Material provided:
(** C8: in the idle mode, when the world point of the cursor is inside
    the hit radius of some node, a pointer move reports the first such
    node in array order, at its screen position, and no link, whatever the
    links are; a link is reported only if no node contains the point. *)
Theorem hover_prefers_nodes (st : State) (cx cy : R) (rect : Rect.t)
    (pd : ProcessedGraphData.t) :
  canvas st = Some rect ->
  mode st = Idle ->
  processedData st = Some pd ->
  let g := screenToGraph (transform st) (cx - Rect.left rect) (cy - Rect.top rect) in
  let st' := step (MouseMove cx cy) st in
  (forall i node,
      ProcessedGraphData.nodes pd !! i = Some node ->
      nodeHit g.1 g.2 node = true ->
      tooltipLink st' = None
      /\ exists k first,
           (k <= i)%nat
           /\ ProcessedGraphData.nodes pd !! k = Some first
           /\ nodeHit g.1 g.2 first = true
           /\ (forall j other, (j < k)%nat ->
                 ProcessedGraphData.nodes pd !! j = Some other ->
                 nodeHit g.1 g.2 other = false)
           /\ tooltipNode st'
              = Some (NodeTooltip.mk first
                        (ProcessedNode.x first * Transform.scale (transform st)
                         + Transform.translateX (transform st))
                        (ProcessedNode.y first * Transform.scale (transform st)
                         + Transform.translateY (transform st))))
  /\ (forall hoveredLink,
        tooltipLink st' = Some hoveredLink ->
        tooltipNode st' = None
        /\ findLinkAt (transform st) (ProcessedGraphData.nodes pd) g.1 g.2
             (ProcessedGraphData.links pd) = Some hoveredLink
        /\ forall i node, ProcessedGraphData.nodes pd !! i = Some node ->
             nodeHit g.1 g.2 node = false).
Proof.
  intros Hcv Hmode Hpd g st'.
  apply mode_Idle in Hmode as [Hpan Hnodrag].
  assert (st' = hover g.1 g.2 pd st) as ->.
  { unfold st'. simpl. unfold handleMouseMove. rewrite Hcv, Hpan, Hpd. fold g.
    destruct Hnodrag as [-> | ->]; [reflexivity |].
    destruct (isDragging st); reflexivity. }
  unfold hover.
  destruct (findNodeAt g.1 g.2 0 (ProcessedGraphData.nodes pd)) as [[k first]|] eqn:Hfind.
  - apply findNodeAt_Some in Hfind as (j & -> & Hj & Hhit & Hmin). simpl.
    split; [| intros ? [=]].
    intros i node Hi Hnode. split; [reflexivity |].
    exists j, first. repeat split; auto.
    destruct (le_lt_dec j i) as [Hle|Hlt]; [exact Hle |].
    exfalso. pose proof (Hmin i node Hlt Hi) as Hf.
    change (nodeHit g.1 g.2 node = true) in Hnode. congruence.
  - pose proof (findNodeAt_None _ _ _ _ Hfind) as Hnone.
    split.
    + intros i node Hi Hnode. exfalso. pose proof (Hnone i node Hi) as Hf.
      change (nodeHit g.1 g.2 node = true) in Hnode. congruence.
    + intros hoveredLink.
      destruct (findLinkAt _ _ _ _ _) as [l|]; simpl; [| discriminate].
      intros [= ->]. auto.
Qed.

Lemma hoverState_nodeHit :
  nodeHit ((350 - 0 - 0) / 1) ((300 - 0 - 0) / 1)
    (placeNode 800 600 drawsLeftRight 0 (GraphNode.mk "A" 10 "main" None)) = true.
Proof.
  unfold nodeHit. simpl.
  destruct (Rlt_dec _ _) as [|Hno]; [reflexivity |].
  exfalso. apply Hno.
  match goal with |- sqrt ?a < _ => replace a with 0 by lra end.
  rewrite sqrt_0. lra.
Qed.

Lemma hoverState_model :
  processedData hoverState
  = Some (ProcessedGraphData.mk
            [placeNode 800 600 drawsLeftRight 0 (GraphNode.mk "A" 10 "main" None);
             placeNode 800 600 drawsLeftRight 1 (GraphNode.mk "B" 10 "minor" None)]
            [ProcessedLink.mk 0 1 (opt_num_or (Some 5) 2) "Friend"]).
Proof. reflexivity. Qed.

(** The same point is within the corridor of the link from A to B. *)
Lemma hoverState_linkHit :
  is_Some
    (linkHit (transform hoverState)
       [placeNode 800 600 drawsLeftRight 0 (GraphNode.mk "A" 10 "main" None);
        placeNode 800 600 drawsLeftRight 1 (GraphNode.mk "B" 10 "minor" None)]
       ((350 - 0 - 0) / 1) ((300 - 0 - 0) / 1)
       (ProcessedLink.mk 0 1 (opt_num_or (Some 5) 2) "Friend")).
Proof.
  unfold linkHit. cbn -[segmentDistance placeNode].
  match goal with
  | |- context [segmentDistance ?gx ?gy ?a ?b] =>
      assert (segmentDistance gx gy a b = 0) as ->
  end.
  { unfold segmentDistance. simpl.
    destruct (Req_dec_T _ _) as [Hz|_]; [lra |].
    destruct (Rlt_dec _ _) as [Hneg|_]; [lra |].
    destruct (Rgt_dec _ _) as [Hbig|_]; [lra |].
    match goal with |- sqrt ?a = 0 => replace a with 0 by lra end.
    apply sqrt_0. }
  destruct (Rlt_dec _ _) as [|Hno]; [eexists; reflexivity |].
  exfalso. apply Hno. lra.
Qed.

Lemma hover_prefers_nodes_witness :
  tooltipLink (step (MouseMove 350 300) hoverState) = None
  /\ is_Some (tooltipNode (step (MouseMove 350 300) hoverState)).
Proof.
  destruct (proj1 (hover_prefers_nodes hoverState 350 300 (Rect.mk 0 0 800 600)
                     _ eq_refl eq_refl eq_refl)
              0%nat _ eq_refl hoverState_nodeHit)
    as (Hlink & k & first & _ & _ & _ & _ & Hnode).
  split; [exact Hlink |]. rewrite Hnode. eexists. reflexivity.
Defined.

(** ** Dragging a node *)

Lemma mode_DraggingNode (st : State) (d : nat) :
  mode st = DraggingNode d
  <-> isPanning st = false /\ isDragging st = true /\ dragNode st = Some d.
Proof.
  unfold mode.
  destruct (isPanning st), (isDragging st), (dragNode st) as [d'|];
    split; try discriminate; try (intros (? & ? & ?); discriminate).
  - intros [= ->]. auto.
  - intros (_ & _ & [= ->]). reflexivity.
Qed.





(** ** Entering the panning mode *)

Lemma mode_Panning (st : State) : mode st = Panning <-> isPanning st = true.
Proof.
  unfold mode. destruct (isPanning st); [tauto |].
  destruct (isDragging st), (dragNode st); split; discriminate.
Qed.

Lemma isPanning_runGraphEffect (st : State) :
  isPanning (runGraphEffect st) = isPanning st.
Proof.
  unfold runGraphEffect.
  destruct (processGraphData _ _ _); reflexivity.
Qed.

Lemma isPanning_hover (gx gy : R) (pd : ProcessedGraphData.t) (st : State) :
  isPanning (hover gx gy pd st) = isPanning st.
Proof.
  unfold hover.
  destruct (findNodeAt _ _ _ _) as [[? ?]|]; [reflexivity |].
  destruct (findLinkAt _ _ _ _ _); reflexivity.
Qed.

(** C9, as the code has it: a bare press of the Alt key in the idle mode
    switches the controller to panning, without any button press. *)
Lemma alt_key_enters_panning :
  mode idleState = Idle /\ mode (step (KeyDown "Alt") idleState) = Panning.
Proof. split; reflexivity. Qed.

(** C9 (amended): from a state that is not panning, an event leads to the
    panning mode exactly when it is a mouse press with [buttons = 4], or
    with [buttons = 1] and the Alt key held, on a mounted canvas with a
    built model, or a key press of Alt. *)
Theorem panning_entered_iff (st : State) (e : Event) :
  isPanning st = false ->
  mode (step e st) = Panning <-> panTrigger st e.
Proof.
  intros Hidle. rewrite mode_Panning.
  destruct e as [cx cy|cx cy b alt| |cx cy dy|k|k| | | |c|g| ]; simpl.
  - unfold handleMouseMove.
    destruct (canvas st); [| rewrite Hidle; split; [discriminate | tauto]].
    rewrite Hidle.
    destruct (isDragging st), (dragNode st), (processedData st); simpl;
      rewrite ?isPanning_hover, ?assignNodes_isPanning, ?Hidle;
      split; (discriminate || tauto).
  - unfold handleMouseDown.
    destruct (canvas st) as [rect|]; simpl;
      [| rewrite Hidle; split; [discriminate | intros ([? ?] & _); discriminate]].
    destruct (processedData st) as [pd|]; simpl;
      [| rewrite Hidle; split; [discriminate | intros (_ & [? ?] & _); discriminate]].
    destruct (Nat.eqb_spec b 4) as [->|Hb4]; simpl.
    { split; [intros _ | reflexivity]. repeat split; eauto. }
    destruct (Nat.eqb_spec b 1) as [->|Hb1]; simpl.
    { destruct alt; simpl.
      - split; [intros _ | reflexivity]. repeat split; eauto.
      - destruct (findNodeAt _ _ _ _) as [[? ?]|]; simpl; rewrite Hidle;
          (split; [discriminate | intros (_ & _ & [?|[? ?]]); congruence]). }
    destruct (findNodeAt _ _ _ _) as [[? ?]|]; simpl; rewrite Hidle;
      (split; [discriminate | intros (_ & _ & [?|[? ?]]); congruence]).
  - split; [discriminate | tauto].
  - unfold handleWheel. destruct (canvas st); simpl; rewrite Hidle;
      split; (discriminate || tauto).
  - unfold handleKeyDown. rewrite Hidle. simpl. rewrite andb_true_r.
    destruct (bool_decide_reflect (k = "Alt")) as [->|Hk]; simpl.
    + destruct (canvas st); simpl; tauto.
    + destruct (bool_decide _ || bool_decide _)%bool; simpl; rewrite Hidle;
        split; (discriminate || tauto).
  - unfold handleKeyUp. destruct (bool_decide _); simpl; rewrite ?Hidle;
      split; (discriminate || tauto).
  - rewrite Hidle. split; (discriminate || tauto).
  - rewrite Hidle. split; (discriminate || tauto).
  - rewrite Hidle. split; (discriminate || tauto).
  - unfold updateDimensions. destruct c; rewrite ?isPanning_runGraphEffect; simpl;
      rewrite Hidle; split; (discriminate || tauto).
  - unfold receiveGraphData. rewrite isPanning_runGraphEffect. simpl.
    rewrite Hidle. split; (discriminate || tauto).
  - unfold animationFrame.
    destruct (processedData st); [| rewrite Hidle; split; (discriminate || tauto)].
    destruct (Nat.eqb _ _); rewrite ?assignNodes_isPanning, Hidle;
      split; (discriminate || tauto).
Qed.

The problem:
Print exactly the lines above, between the one holding "Lemma mode_Panning (st" and the one holding "destruct (processedData st) as", inclusive, and nothing besides.

Expected output:
Lemma mode_Panning (st : State) : mode st = Panning <-> isPanning st = true.
Proof.
  unfold mode. destruct (isPanning st); [tauto |].
  destruct (isDragging st), (dragNode st); split; discriminate.
Qed.

Lemma isPanning_runGraphEffect (st : State) :
  isPanning (runGraphEffect st) = isPanning st.
Proof.
  unfold runGraphEffect.
  destruct (processGraphData _ _ _); reflexivity.
Qed.

Lemma isPanning_hover (gx gy : R) (pd : ProcessedGraphData.t) (st : State) :
  isPanning (hover gx gy pd st) = isPanning st.
Proof.
  unfold hover.
  destruct (findNodeAt _ _ _ _) as [[? ?]|]; [reflexivity |].
  destruct (findLinkAt _ _ _ _ _); reflexivity.
Qed.

(** C9, as the code has it: a bare press of the Alt key in the idle mode
    switches the controller to panning, without any button press. *)
Lemma alt_key_enters_panning :
  mode idleState = Idle /\ mode (step (KeyDown "Alt") idleState) = Panning.
Proof. split; reflexivity. Qed.

(** C9 (amended): from a state that is not panning, an event leads to the
    panning mode exactly when it is a mouse press with [buttons = 4], or
    with [buttons = 1] and the Alt key held, on a mounted canvas with a
    built model, or a key press of Alt. *)
Theorem panning_entered_iff (st : State) (e : Event) :
  isPanning st = false ->
  mode (step e st) = Panning <-> panTrigger st e.
Proof.
  intros Hidle. rewrite mode_Panning.
  destruct e as [cx cy|cx cy b alt| |cx cy dy|k|k| | | |c|g| ]; simpl.
  - unfold handleMouseMove.
    destruct (canvas st); [| rewrite Hidle; split; [discriminate | tauto]].
    rewrite Hidle.
    destruct (isDragging st), (dragNode st), (processedData st); simpl;
      rewrite ?isPanning_hover, ?assignNodes_isPanning, ?Hidle;
      split; (discriminate || tauto).
  - unfold handleMouseDown.
    destruct (canvas st) as [rect|]; simpl;
      [| rewrite Hidle; split; [discriminate | intros ([? ?] & _); discriminate]].
    destruct (processedData st) as [pd|]; simpl;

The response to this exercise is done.